*** Begin section ***

(* ===== verification/Store.v ===== *)
(** The run store's access layer (internal/run/store.go): transactions as an
    error-state monad over the database, the bounded retry on contention, event
    records, and the execution descriptor of quarantined runs.

    A transaction body that fails leaves the database as it was. The errors a
    connection may raise at each attempt are an argument ([faults]);
    [ErrContention] stands for the errors that pkg/dqlite classifies as
    contention. [time.Now()] is an argument of each operation. *)

From S2P Require Import Prelude TriggerRule Tables.

(** * Errors *)

Inductive store_error : Type :=
| ErrTaskClaimMismatch
| ErrRunSkipped
| ErrRunQueued
| ErrQueuedRunUnavailable
| ErrQueuedRunNotFound
| ErrMaxConcurrentRunsReached
| ErrJobPaused
| ErrInvalidPriority
| errRunAlreadyTerminal
| ErrRecordNotFound
| ErrContention
| ErrMessage (msg : string).

#[export] Instance store_error_eq_dec : EqDecision store_error.
Proof. solve_decision. Defined.

Definition isStoreContentionErr (e : store_error) : bool := bool_decide (e = ErrContention).

(** * Transactions *)

Definition Tx (A : Type) : Type := DB → store_error + A * DB.

#[export] Instance Tx_ret : MRet Tx := λ A a db, inr (a, db).
#[export] Instance Tx_bind : MBind Tx := λ A B k m db,
  match m db with
  | inl e => inl e
  | inr (a, db') => k a db'
  end.

Definition throw {A} (e : store_error) : Tx A := λ _, inl e.

(** A read, and a statement with its [RowsAffected]. *)
Definition Query {A} (f : DB → A) : Tx A := λ db, inr (f db, db).
Definition Exec (f : DB → DB * nat) : Tx nat := λ db, let '(db', n) := f db in inr (n, db').

Definition UpdateTaskRuns (p : TaskRun → bool) (cols : list (TaskRun → TaskRun)) : Tx nat :=
  Exec (λ db, let '(t, n) := update_where p (Updates cols) (task_runs db) in (set_task_runs t db, n)).

Definition UpdateJobRuns (p : JobRun → bool) (f : JobRun → JobRun) : Tx nat :=
  Exec (λ db, let '(t, n) := update_where p f (job_runs db) in (set_job_runs t db, n)).

(** gorm's [First] with its not-found error. *)
Definition First {R} (f : DB → list R) : Tx R := λ db,
  match first (f db) with
  | None => inl ErrRecordNotFound
  | Some r => inr (r, db)
  end.

(** [for _, x := range l { ... }] over a transaction body. *)
Fixpoint forTx {A} (l : list A) (body : A → Tx ()) : Tx () :=
  match l with
  | [] => mret ()
  | x :: l' => _ ← body x; forTx l' body
  end.

(** One attempt: the transaction commits or leaves the database alone. *)
Definition Transaction {A} (fault : option store_error) (body : Tx A) (db : DB)
    : (store_error + A) * DB :=
  match fault with
  | Some e => (inl e, db)
  | None =>
      match body db with
      | inl e => (inl e, db)
      | inr (a, db') => (inr a, db')
      end
  end.

(** Milliseconds; pkg/db BusyRetryBackoffs. *)
Definition storeBusyRetryBackoffs : list Z := [10; 20; 40; 80; 160; 320; 640; 1000].

Fixpoint busyRetryLoop {A} (left : nat) (faults : nat → option store_error) (attempt : nat)
    (body : Tx A) (db : DB) : (store_error + A) * DB :=
  match Transaction (faults attempt) body db with
  | (inr a, db') => (inr a, db')
  | (inl e, db') =>
      if negb (isStoreContentionErr e) then (inl e, db')
      else match left with
           | O => (inl e, db')
           | S left' => busyRetryLoop left' faults (S attempt) body db'
           end
  end.

(** [withStoreBusyRetry] around [s.db.Transaction], the context never cancelled. *)
Definition withStoreBusyRetry {A} (faults : nat → option store_error) (body : Tx A) (db : DB)
    : (store_error + A) * DB :=
  busyRetryLoop (length storeBusyRetryBackoffs) faults 0 body db.

(** * Rows by key *)

Definition is_run (runID : uuid) (r : JobRun) : bool := (jr_ID r =? runID)%N.
Definition is_task_run (runID taskID : uuid) (r : TaskRun) : bool :=
  (tr_JobRunID r =? runID)%N && (tr_TaskID r =? taskID)%N.
Definition is_claimed (claimedBy : string) (r : TaskRun) : bool := tr_ClaimedBy r =s claimedBy.

Definition firstRun (runID : uuid) : Tx JobRun := First (λ db, select (is_run runID) (job_runs db)).
Definition firstTaskRun (runID taskID : uuid) : Tx TaskRun :=
  First (λ db, select (is_task_run runID taskID) (task_runs db)).
Definition firstTask (taskID : uuid) : Tx Task :=
  First (λ db, select (λ t, (t_ID t =? taskID)%N) (tasks_tbl db)).

(** * Events (internal/event/bus.go, internal/event/store.go) *)

Definition TypeRunStarted : string := "run_started".
Definition TypeRunCompleted : string := "run_completed".
Definition TypeRunFailed : string := "run_failed".
Definition TypeRunCancelled : string := "run_cancelled".
Definition TypeRunTerminal : string := "run_terminal".
Definition TypeRunRetried : string := "run_retried".
Definition TypeTaskStarted : string := "task_started".
Definition TypeTaskSucceeded : string := "task_succeeded".
Definition TypeTaskFailed : string := "task_failed".
Definition TypeTaskSkipped : string := "task_skipped".
Definition TypeTaskRetrying : string := "task_retrying".
Definition TypeTaskReady : string := "task_ready".
Definition TypeTaskCached : string := "task_cached".

Definition AppendTx (evt : ExecutionEvent) : Tx () := λ db,
  inr ((), set_execution_events (execution_events db ++ [evt]) db).

Definition recordTaskEventTx (eventType : string) (runID taskID : uuid) : Tx () :=
  taskRun ← firstTaskRun runID taskID;
  jobRun ← firstRun runID;
  AppendTx (mkExecutionEvent eventType (jr_JobID jobRun) runID taskID
              (tr_Quarantine taskRun || jr_Quarantine jobRun)).

(** Fail-closed quarantine stamp of a single event. *)
Definition runEventQuarantineTx (runID : uuid) : Tx bool :=
  jobRun ← firstRun runID; mret (jr_Quarantine jobRun).
Definition taskEventQuarantineTx (runID taskID : uuid) : Tx bool :=
  taskRun ← firstTaskRun runID taskID; mret (tr_Quarantine taskRun).

Definition stampEventQuarantineTx (evt : ExecutionEvent) : Tx ExecutionEvent :=
  if (ev_RunID evt =? uuid_Nil)%N then mret evt
  else
    q ← (if negb (ev_TaskID evt =? uuid_Nil)%N
         then taskEventQuarantineTx (ev_RunID evt) (ev_TaskID evt)
         else runEventQuarantineTx (ev_RunID evt));
    mret (mkExecutionEvent (ev_Type evt) (ev_JobID evt) (ev_RunID evt) (ev_TaskID evt) q).

Definition appendTaskReadyEventTx (runID taskID : uuid) : Tx () :=
  jobRun ← firstRun runID;
  evt ← stampEventQuarantineTx
          (mkExecutionEvent TypeTaskReady (jr_JobID jobRun) runID taskID false);
  AppendTx evt.

(** Batch append: the stamp of one event is the run's or the task's marker, and a
    missing row is an error. *)
Definition stampBatchEvent (evt : ExecutionEvent) : Tx ExecutionEvent :=
  if (ev_RunID evt =? uuid_Nil)%N then mret evt else
  run ← runEventQuarantineTx (ev_RunID evt);
  task ← (if (ev_TaskID evt =? uuid_Nil)%N then mret false
          else taskEventQuarantineTx (ev_RunID evt) (ev_TaskID evt));
  mret (mkExecutionEvent (ev_Type evt) (ev_JobID evt) (ev_RunID evt) (ev_TaskID evt) (run || task)).

Fixpoint stampBatchEventQuarantineTx (evts : list ExecutionEvent) : Tx (list ExecutionEvent) :=
  match evts with
  | [] => mret []
  | e :: l => e' ← stampBatchEvent e; l' ← stampBatchEventQuarantineTx l; mret (e' :: l')
  end.

Definition appendBatchEventsTx (evts : list ExecutionEvent) : Tx () :=
  evts' ← stampBatchEventQuarantineTx evts; forTx evts' AppendTx.

(** * Execution descriptors of quarantined runs *)

Definition replayTaskExecutionDescriptorTx (runID taskID : uuid)
    : Tx (option TaskExecutionDescriptor) := λ db,
  match first (select (is_task_run runID taskID) (task_runs db)),
        first (select (is_run runID) (job_runs db)) with
  | Some row, Some jobRun =>
      if negb (tr_Quarantine row) && negb (jr_Quarantine jobRun) then inr (None, db)
      else match tr_Descriptor row with
           | NoDescriptor => inl (ErrMessage "run: replay task execution descriptor missing")
           | CorruptDescriptor => inl (ErrMessage "run: decode replay task execution descriptor")
           | Descriptor d =>
               if negb (d_SchemaVersion d =? TaskExecutionDescriptorSchemaVersion)
               then inl (ErrMessage "run: unsupported replay task execution descriptor version")
               else inr (Some d, db)
           end
  | _, _ => inr (None, db)
  end.

Definition replayPredecessorRefsTx (runID taskID : uuid)
    : Tx (option (list TaskExecutionEdgeRef)) :=
  d ← replayTaskExecutionDescriptorTx runID taskID;
  mret (d_Predecessors <$> d).

Fixpoint firstNonEmpty (values : list string) : string :=
  match values with
  | [] => ""
  | v :: l => if negb (TrimSpace v =s "") then v else firstNonEmpty l
  end.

*** End section ***

What the exercise asks = Of the lines above, output exactly those from the line bearing "Definition AppendTx (evt" through the line bearing "Definition appendBatchEventsTx (evts", inclusive.

Output for this task =
Definition AppendTx (evt : ExecutionEvent) : Tx () := λ db,
  inr ((), set_execution_events (execution_events db ++ [evt]) db).

Definition recordTaskEventTx (eventType : string) (runID taskID : uuid) : Tx () :=
  taskRun ← firstTaskRun runID taskID;
  jobRun ← firstRun runID;
  AppendTx (mkExecutionEvent eventType (jr_JobID jobRun) runID taskID
              (tr_Quarantine taskRun || jr_Quarantine jobRun)).

(** Fail-closed quarantine stamp of a single event. *)
Definition runEventQuarantineTx (runID : uuid) : Tx bool :=
  jobRun ← firstRun runID; mret (jr_Quarantine jobRun).
Definition taskEventQuarantineTx (runID taskID : uuid) : Tx bool :=
  taskRun ← firstTaskRun runID taskID; mret (tr_Quarantine taskRun).

Definition stampEventQuarantineTx (evt : ExecutionEvent) : Tx ExecutionEvent :=
  if (ev_RunID evt =? uuid_Nil)%N then mret evt
  else
    q ← (if negb (ev_TaskID evt =? uuid_Nil)%N
         then taskEventQuarantineTx (ev_RunID evt) (ev_TaskID evt)
         else runEventQuarantineTx (ev_RunID evt));
    mret (mkExecutionEvent (ev_Type evt) (ev_JobID evt) (ev_RunID evt) (ev_TaskID evt) q).

Definition appendTaskReadyEventTx (runID taskID : uuid) : Tx () :=
  jobRun ← firstRun runID;
  evt ← stampEventQuarantineTx
          (mkExecutionEvent TypeTaskReady (jr_JobID jobRun) runID taskID false);
  AppendTx evt.

(** Batch append: the stamp of one event is the run's or the task's marker, and a
    missing row is an error. *)
Definition stampBatchEvent (evt : ExecutionEvent) : Tx ExecutionEvent :=
  if (ev_RunID evt =? uuid_Nil)%N then mret evt else
  run ← runEventQuarantineTx (ev_RunID evt);
  task ← (if (ev_TaskID evt =? uuid_Nil)%N then mret false
          else taskEventQuarantineTx (ev_RunID evt) (ev_TaskID evt));
  mret (mkExecutionEvent (ev_Type evt) (ev_JobID evt) (ev_RunID evt) (ev_TaskID evt) (run || task)).

Fixpoint stampBatchEventQuarantineTx (evts : list ExecutionEvent) : Tx (list ExecutionEvent) :=
  match evts with
  | [] => mret []
  | e :: l => e' ← stampBatchEvent e; l' ← stampBatchEventQuarantineTx l; mret (e' :: l')
  end.

Definition appendBatchEventsTx (evts : list ExecutionEvent) : Tx () :=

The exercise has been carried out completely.